It’s almost impossible to have a conversation right now that doesn’t veer into the world of politics.
So let’s just talk about it.
This week Congress revisited another proposal to repeal portions of the Affordable Care Act, and the proposed changes included drastically cutting funding to the Medicaid program. I think we’d all like to avoid talking about these issues, but for me, and so many families like mine, we can’t.
My daughter, MaKiah, was born premature at 29 weeks. When she was 15 months old, we were told that she had cerebral palsy. When she had her first seizure at 18 months, she was diagnosed with epilepsy. Now 10, she’s been hospitalized as an inpatient (both planned and entirely unplanned) more than 50 times.
These are the facts, medically. But she is so much more than her illness.
MaKiah is a sassy (in a good way), spunky child. Not always what those who first meet her would expect.
She laughs easily, enjoys being out on the boat in the summer, and loves literally everything about the movie Frozen. She gets around, learns and communicates differently than some children. But in all of the ways that matter, she is a typical, beautiful, and by the way, perfect child.
I know this, but I also know that MaKiah’s care, both medically and otherwise, is impossibly complicated.
Most parents don’t get as many medical bills as we do. Most parents don’t view going eight months between hospital stays as a victory. They don’t see that even a dusting of snow is just one more obstacle in a world that so often fails to offer the access my child requires.
I’d also bet that few parents have had to address the question of whether or not the condition that put their daughter in a wheelchair is contagious. But some of us have.
The point isn’t always that it’s hard. Life is hard for everyone. But along with those moments, there are also times of levity, joy, success, sadness and everything in-between.
This is the same girl that binge watches The Big Bang Theory with her older brother. That has slumber parties with her older sister. Either at home, or in a hospital room where said older sister will sleep scrunched up in a recliner just to be near her.
MaKiah is capable. She is kind, considerate, and has always found a way regardless of the challenges she’s faced.
But due to her medical condition, MaKiah qualifies for Medicaid (called Medical Assistance in Minnesota). We are lucky enough to have primary insurance that covers many of her medical bills, but Medicaid provides for many of the things she needs that most policies don’t cover.

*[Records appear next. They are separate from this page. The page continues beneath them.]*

(** [Save] as a write of the state: the error only. *)
Lemma Manager_Save_frame (m : Manager) (now : Time) (st : State)
    (w : Disk FileData) :
  let path := Manager_StatePath m in
  let st' := mkState currentVersion (CompletedMonths st) now in
  (forall p, p <> path -> p <> String.append path ".tmp" ->
             files (disk_of (Manager_Save m now st w)) !! p = files w !! p)
  /\ match Manager_Save m now st w with
     | Ret (st1, None) w' =>
         st1 = st'
         /\ files w' !! path = Some (StateJSON st')
         /\ renamed w' = renamed w ++ [path]
     | Ret (st1, Some _) w' =>
         CompletedMonths st1 = CompletedMonths st
         /\ files w' !! path = files w !! path /\ renamed w' = renamed w
     | Crashed w' =>
         files w' !! path = files w !! path /\ renamed w' = renamed w
     end.
Proof.
  cbv zeta. unfold Manager_Save, io_bind, os_MkdirAll, json_Marshal, io_ret.
  pose proof (next_outcome_files w) as [F1 R1].
  destruct (next_outcome w) as [o1 w1]. simpl in F1, R1.
  pose proof (next_outcome_files w1) as [F2 R2].
  destruct o1; simpl; try (rewrite F1, R1; tauto).
  destruct (next_outcome w1) as [o2 w2]. simpl in F2, R2.
  destruct o2; simpl; try (rewrite F2, F1, R2, R1; tauto).
  destruct (atomicWrite_all_or_nothing (Manager_StatePath m)
              (StateJSON (mkState currentVersion (CompletedMonths st) now)) w2)
    as [H1 H2].
  rewrite F2, F1, R2, R1 in *.
  destruct (atomicWrite _ _ w2) as [[e|] w'|w']; simpl in *; tauto.
Qed.

Lemma saveCheckpoint_outcome (p : Pipeline) (now : Time)
    (month : string) (w : Disk FileData) :
  let bars := (aggregator.GetBarsForMonth (aggregator_ p) month).1 in
  let agg := (aggregator.GetBarsForMonth (aggregator_ p) month).2 in
  let bp := bars_path (Manager_BarsDir (stateMgr p)) month in
  let dp := Manager_DetectorPath (stateMgr p) in
  let sp := Manager_StatePath (stateMgr p) in
  let st' := mkState currentVersion
               (CompletedMonths (state_ p) ++ [month]) now in
  match saveCheckpoint p now month w with
  | Ret (n, None, p') w' =>
      n = Go.len bars /\ aggregator_ p' = agg /\ state_ p' = st'
      /\ files w' !! bp = Some (BarsJSON (map serializeBar bars))
      /\ files w' !! dp
         = Some (DetectorJSON (detector_snapshot (aggregator.detector agg)))
      /\ files w' !! sp = Some (StateJSON st')
      /\ renamed w' = renamed w ++ [bp; dp; sp]
  | Ret (n, Some _, p') w' =>
      files w' !! sp = files w !! sp /\ aggregator_ p' = agg
      /\ ((renamed w' = renamed w /\ n = 0 /\ state_ p' = state_ p)
          \/ (renamed w' = renamed w ++ [bp] /\ n = Go.len bars
              /\ state_ p' = state_ p)
          \/ (renamed w' = renamed w ++ [bp; dp] /\ n = Go.len bars
              /\ CompletedMonths (state_ p')
                 = CompletedMonths (state_ p) ++ [month]))
  | Crashed w' =>
      files w' !! sp = files w !! sp
      /\ (renamed w' = renamed w \/ renamed w' = renamed w ++ [bp]
          \/ renamed w' = renamed w ++ [bp; dp])
  end.
Proof.
  cbv zeta. unfold saveCheckpoint.
  destruct (aggregator.GetBarsForMonth (aggregator_ p) month) as [bars agg].
  simpl fst. simpl snd.
  destruct (checkpoint_paths_distinct (stateMgr p) month)
    as (N1 & N2 & N3 & N4 & N5 & N6 & N7 & N8 & N9).
  set (bp := bars_path (Manager_BarsDir (stateMgr p)) month) in *.
  set (dp := Manager_DetectorPath (stateMgr p)) in *.
  set (sp := Manager_StatePath (stateMgr p)) in *.
  unfold io_bind.
  destruct (SaveMonthBars_frame (Manager_BarsDir (stateMgr p)) month bars w)
    as [FB RB]. fold bp in FB, RB.
  destruct (SaveMonthBars (Manager_BarsDir (stateMgr p)) month bars w)
    as [[e|] w1|w1]; simpl in FB; unfold io_ret.
  - rewrite (FB sp) by congruence. destruct RB as [_ RB]. tauto.
  - destruct RB as [RB1 RB2].
    destruct (SaveDetector_frame dp (aggregator.detector agg) w1) as [FD RD].
    destruct (SaveDetector dp (aggregator.detector agg) w1) as [[e|] w2|w2];
      simpl in FD.
    + rewrite (FD sp), (FB sp) by congruence. destruct RD as [_ RD].
      rewrite RD, RB2. tauto.
    + destruct RD as [RD1 RD2].
      destruct (Manager_Save_frame (stateMgr p) now
                  (mkState (Version (state_ p))
                     (CompletedMonths (state_ p) ++ [month])
                     (LastUpdate (state_ p))) w2) as [FS RS_].
      fold sp in FS, RS_. simpl in RS_.
      destruct (Manager_Save (stateMgr p) now _ w2) as [[st1 [e|]] w3|w3];
        simpl in FS.
      * destruct RS_ as (Hc & Hs & Hr). simpl.
        rewrite Hs, (FD sp), (FB sp) by congruence.
        rewrite Hr, RD2, RB2, <- app_assoc. simpl. tauto.
      * destruct RS_ as (-> & Hs & Hr). simpl.
        rewrite (FS bp), (FD bp), (FS dp) by congruence.
        rewrite Hr, RD2, RB2, <- !app_assoc. simpl. tauto.
      * destruct RS_ as (Hs & Hr).
        rewrite Hs, (FD sp), (FB sp) by congruence.
        rewrite Hr, RD2, RB2, <- app_assoc. simpl. tauto.
    + rewrite (FD sp), (FB sp) by congruence. destruct RD as [_ RD].
      rewrite RD, RB2. tauto.
  - rewrite (FB sp) by congruence. destruct RB as [_ RB]. tauto.
Qed.

(** What a checkpoint leaves behind, whatever fails or crashes.  On
    success the number of bars of the month is returned, the month is
    appended to the completed months in memory, and the three files hold
    the bars, the detector and the new state, renamed into place in that
    order.  Otherwise [state.json] is what it was before the call; the
    bars file and then the detector file may already be in place; the
    completed months in memory are unchanged when the bars or the detector
    could not be saved, and hold the month when only the state could not.
    In every case the bars of the month have left the aggregator. *)
Theorem saveCheckpoint_state_last (p : Pipeline) (now : Time)
    (month : string) (w : Disk FileData) :
  let bars := (aggregator.GetBarsForMonth (aggregator_ p) month).1 in
  let agg := (aggregator.GetBarsForMonth (aggregator_ p) month).2 in
  let bp := bars_path (Manager_BarsDir (stateMgr p)) month in
  let dp := Manager_DetectorPath (stateMgr p) in
  let sp := Manager_StatePath (stateMgr p) in
  let st' := mkState currentVersion
               (CompletedMonths (state_ p) ++ [month]) now in
  match saveCheckpoint p now month w with
  | Ret (n, None, p') w' =>
      n = Go.len bars /\ aggregator_ p' = agg /\ state_ p' = st'
      /\ files w' !! bp = Some (BarsJSON (map serializeBar bars))
      /\ files w' !! dp
         = Some (DetectorJSON (detector_snapshot (aggregator.detector agg)))
      /\ files w' !! sp = Some (StateJSON st')
      /\ renamed w' = renamed w ++ [bp; dp; sp]
  | Ret (n, Some _, p') w' =>
      files w' !! sp = files w !! sp /\ aggregator_ p' = agg
      /\ ((renamed w' = renamed w /\ n = 0 /\ state_ p' = state_ p)
          \/ (renamed w' = renamed w ++ [bp] /\ n = Go.len bars
              /\ state_ p' = state_ p)
          \/ (renamed w' = renamed w ++ [bp; dp] /\ n = Go.len bars
              /\ CompletedMonths (state_ p')
                 = CompletedMonths (state_ p) ++ [month]))
  | Crashed w' =>
      files w' !! sp = files w !! sp
      /\ (renamed w' = renamed w \/ renamed w' = renamed w ++ [bp]
          \/ renamed w' = renamed w ++ [bp; dp])
  end.
Proof. exact (saveCheckpoint_outcome p now month w). Qed.

(** After a checkpoint that succeeded, a restart finds it: [Load] returns
    the state with the month completed, so the month is not pending, and
    the bars and the detector of the checkpoint are the ones loaded. *)
Theorem saveCheckpoint_then_restart (p p' : Pipeline) (now : Time)
    (month : string) (n : Z) (w w' : Disk FileData)
    (allMonths : list string) :
  saveCheckpoint p now month w = Ret (n, None, p') w' ->
  faults w' = [] ->
  Manager_Load (stateMgr p) w' = Ret (Some (state_ p'), None) w'
  /\ State_IsCompleted (state_ p') month = true
  /\ (month ∉ State_GetPendingMonths (Some (state_ p')) allMonths)
  /\ LoadMonthBars (Manager_BarsDir (stateMgr p)) month w'
     = Ret (Some (map reloaded
                    (aggregator.GetBarsForMonth (aggregator_ p) month).1),
            None) w'
  /\ LoadDetector (Manager_DetectorPath (stateMgr p)) w'
     = Ret (Some (detector_snapshot
                    (aggregator.detector (aggregator_ p'))), None) w'.
Proof.
  intros H Hf. pose proof (saveCheckpoint_outcome p now month w) as Ho.
  cbv zeta in Ho. rewrite H in Ho.
  destruct Ho as (_ & Ea & Es & Hb & Hd & Hs & _).
  unfold Manager_Load, LoadMonthBars, LoadDetector, io_bind, os_ReadFile,
    next_outcome, io_ret.
  rewrite Hf. simpl. rewrite Hb, Hd, Hs, Es, Ea. simpl.
  assert (Hc : State_IsCompleted
                 (mkState currentVersion
                    (CompletedMonths (state_ p) ++ [month]) now) month = true).
  { unfold State_IsCompleted. simpl. rewrite existsb_app. simpl.
    rewrite String.eqb_refl. apply orb_true_r. }
  rewrite map_map.
  destruct w' as [fs rn fl]; simpl in *; subst fl.
  repeat split; try reflexivity; try exact Hc.
  intros Hin. apply list_elem_of_In, List.filter_In in Hin.
  destruct Hin as [_ Hin]. rewrite Hc in Hin. discriminate.
Qed.

(** The window that [ImportState] and [ImportBootstrap] build in [rp0]
    from a snapshot. *)
Definition restored_window (rp0 : whale.RollingPercentile)
    (ds : DetectorState) : whale.RollingPercentile :=
  whale.RollingPercentile_ImportBootstrap
    (whale.RollingPercentile_ImportState rp0
       (DetectorState_ToWhaleReservoirs ds) (DateOrder ds))
    (DetectorState_ToWhaleBootstrap ds).

Lemma restored_window_spec (rp0 : whale.RollingPercentile)
    (d : whale.Detector) :
  let rp' := restored_window rp0 (detector_snapshot d) in
  whale.dateOrder rp' = whale.dateOrder (whale.rolling d)
  /\ (forall date,
         whale.dailySamples rp' !! date
         = (fun r => whale.mkReservoir (whale.samples r)
                       (whale.samplesPerDay rp0) (whale.count r)
                       (NewSource 42))
           <$> (whale.dailySamples (whale.rolling d) !! date))
  /\ whale.fallback_thresholds rp'
     = whale.fallback_thresholds (whale.rolling d)
  /\ (whale.windowDays rp0 = whale.windowDays (whale.rolling d) ->
      forall date,
        whale.RollingPercentile_GetThresholds rp' date
        = whale.RollingPercentile_GetThresholds (whale.rolling d) date).
Proof.
  cbv zeta.
  assert (Hl : forall date,
             whale.dailySamples (restored_window rp0 (detector_snapshot d))
               !! date
             = (fun r => whale.mkReservoir (whale.samples r)
                           (whale.samplesPerDay rp0) (whale.count r)
                           (NewSource 42))
               <$> (whale.dailySamples (whale.rolling d) !! date)).
  { intros date. unfold restored_window. simpl.
    unfold DetectorState_ToWhaleReservoirs, detector_snapshot. simpl.
    rewrite !lookup_fmap.
    destruct (whale.dailySamples (whale.rolling d) !! date); reflexivity. }
  assert (Hfb : whale.fallback_thresholds
                  (restored_window rp0 (detector_snapshot d))
                = whale.fallback_thresholds (whale.rolling d)).
  { unfold whale.fallback_thresholds, restored_window. simpl.
    destruct (whale.bootstrapped (whale.rolling d)); [|reflexivity].
    destruct (whale.bootstrapThresholds (whale.rolling d)); reflexivity. }
  split; [reflexivity|]. split; [exact Hl|]. split; [exact Hfb|].
  intros Hw date. unfold whale.RollingPercentile_GetThresholds.
  rewrite Hfb.
  replace (whale.window_dates (restored_window rp0 (detector_snapshot d)) date)
    with (whale.window_dates (whale.rolling d) date)
    by (unfold whale.window_dates, restored_window; simpl; rewrite Hw;
        reflexivity).
  destruct (whale.window_dates (whale.rolling d) date) as [wd|]; [|reflexivity].
  replace (whale.collect_samples
             (whale.dailySamples (restored_window rp0 (detector_snapshot d)))
             wd)
    with (whale.collect_samples (whale.dailySamples (whale.rolling d)) wd);
    [reflexivity|].
  unfold whale.collect_samples. f_equal. apply map_ext. intros x.
  rewrite (Hl x). destruct (whale.dailySamples (whale.rolling d) !! x);
    reflexivity.
Qed.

As a parent of a child who has a disability, there are many times when you feel invisible to the larger world around you. MaKiah feels that too. The wheelchair and the other medical equipment is too often the first—and sometimes only—thing that people see. The devices that aid in her mobility can act like a shroud that conceals her. People don't always know what to do, so they don't make eye contact; they look past her.
But MaKiah has always been willing to make the first step. “Just ask me,” she’ll say. She refuses to be ignored. As her parent, I can’t tell you the pride that this makes me feel, but this willingness to understand and be understood, needs to swing both ways.
Due to her condition, MaKiah is pushed to the margins of our society, but as you can see, she is far from a marginal personality. Any conversation about changes to Medicaid and how we pay for health care in our country needs to be had with people like my daughter in mind. It’s not enough to say that you care about everyone if you don’t truly see everyone.
MaKiah and the millions of children like her need to be part of the discussion. These kids are strong; they’re fighters. Let’s keep fighting for them.
Editor’s note: Gillette Children’s supports children and families who rely on Medicaid due to a disability.